### WHAT THE EXERCISE ASKS
Every line from the first one in the listing down to the line with "assert (zlen iv" should be restated word for word.

### DATA SHOWN
Lemma ecies_encrypt_ret e data : zlen (_shared_key e) = 64 ->
  exists c, ecies_encrypt e data = Ret c /\ 20 <= zlen c /\ zlen c <= 36 + zlen data.
Proof.
  intros Hl. destruct (keys_ret e Hl) as [HM HE]. unfold ecies_encrypt.
  rewrite HM, HE. unfold_st. eexists. split; [done|].
  rewrite !zlen_app, !zlen_ztake, !hmacSha256_len, aes256Cbc_len by lia. unfold AES_BLOCK.
  pose proof (zlen_nonneg data). pose proof (Z.mod_pos_bound (zlen data) 16). lia.
Qed.

Lemma ecies_roundtrip_shared e e' data c :
  _shared_key e = _shared_key e' -> zlen (_shared_key e) = 64 ->
  ecies_encrypt e data = Ret c -> zlen c < 2 ^ 64 -> ecies_decrypt e' c = Ret data.
Proof.
  intros Hs Hl. destruct (keys_ret e Hl) as [HM HE].
  destruct (keys_ret e') as [HM' HE']; [by rewrite <- Hs|].
  unfold ecies_encrypt, ecies_decrypt. rewrite HM, HE. unfold_st. rewrite Hs.
  set (M := slice 32 32 _) in *. set (E' := slice 0 32 _) in *. intros [= <-].
  set (iv := ztake 16 _). set (body := aes256CbcPkcs7Encrypt _ _ _). set (tag := ztake 4 _).
  assert (zlen iv = 16) as Hiv by (unfold iv; rewrite zlen_ztake, hmacSha256_len; lia).
  assert (zlen tag = 4) as Ht by (unfold tag; rewrite zlen_ztake, hmacSha256_len; lia).
  pose proof (zlen_nonneg body). rewrite zlen_app, Ht. intros Hf.
  replace (zlen (iv ++ body) + 4 - 4) with (zlen (iv ++ body)) by lia.
  rewrite wrap_id by (rewrite zlen_app in *; lia).
  rewrite !substr_ret by (rewrite ?zlen_app; lia). rewrite HM', HE'.
  unfold slice. rewrite zdrop_0, ztake_app, zdrop_app, (ztake_ge 4 tag) by lia.
  rewrite bool_decide_eq_false_2 by tauto. rewrite substr_from_ret, substr_ret by (rewrite zlen_app; lia).
  unfold slice. rewrite (zdrop_0 (iv ++ body)), ztake_app_eq, zdrop_app_eq by lia.
  apply aes256Cbc_inv.
Qed.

### YOUR SOLUTION
Lemma ecies_encrypt_ret e data : zlen (_shared_key e) = 64 ->
  exists c, ecies_encrypt e data = Ret c /\ 20 <= zlen c /\ zlen c <= 36 + zlen data.
Proof.
  intros Hl. destruct (keys_ret e Hl) as [HM HE]. unfold ecies_encrypt.
  rewrite HM, HE. unfold_st. eexists. split; [done|].
  rewrite !zlen_app, !zlen_ztake, !hmacSha256_len, aes256Cbc_len by lia. unfold AES_BLOCK.
  pose proof (zlen_nonneg data). pose proof (Z.mod_pos_bound (zlen data) 16). lia.
Qed.

Lemma ecies_roundtrip_shared e e' data c :
  _shared_key e = _shared_key e' -> zlen (_shared_key e) = 64 ->
  ecies_encrypt e data = Ret c -> zlen c < 2 ^ 64 -> ecies_decrypt e' c = Ret data.
Proof.
  intros Hs Hl. destruct (keys_ret e Hl) as [HM HE].
  destruct (keys_ret e') as [HM' HE']; [by rewrite <- Hs|].
  unfold ecies_encrypt, ecies_decrypt. rewrite HM, HE. unfold_st. rewrite Hs.
  set (M := slice 32 32 _) in *. set (E' := slice 0 32 _) in *. intros [= <-].
  set (iv := ztake 16 _). set (body := aes256CbcPkcs7Encrypt _ _ _). set (tag := ztake 4 _).
  assert (zlen iv = 16) as Hiv by (unfold iv; rewrite zlen_ztake, hmacSha256_len; lia).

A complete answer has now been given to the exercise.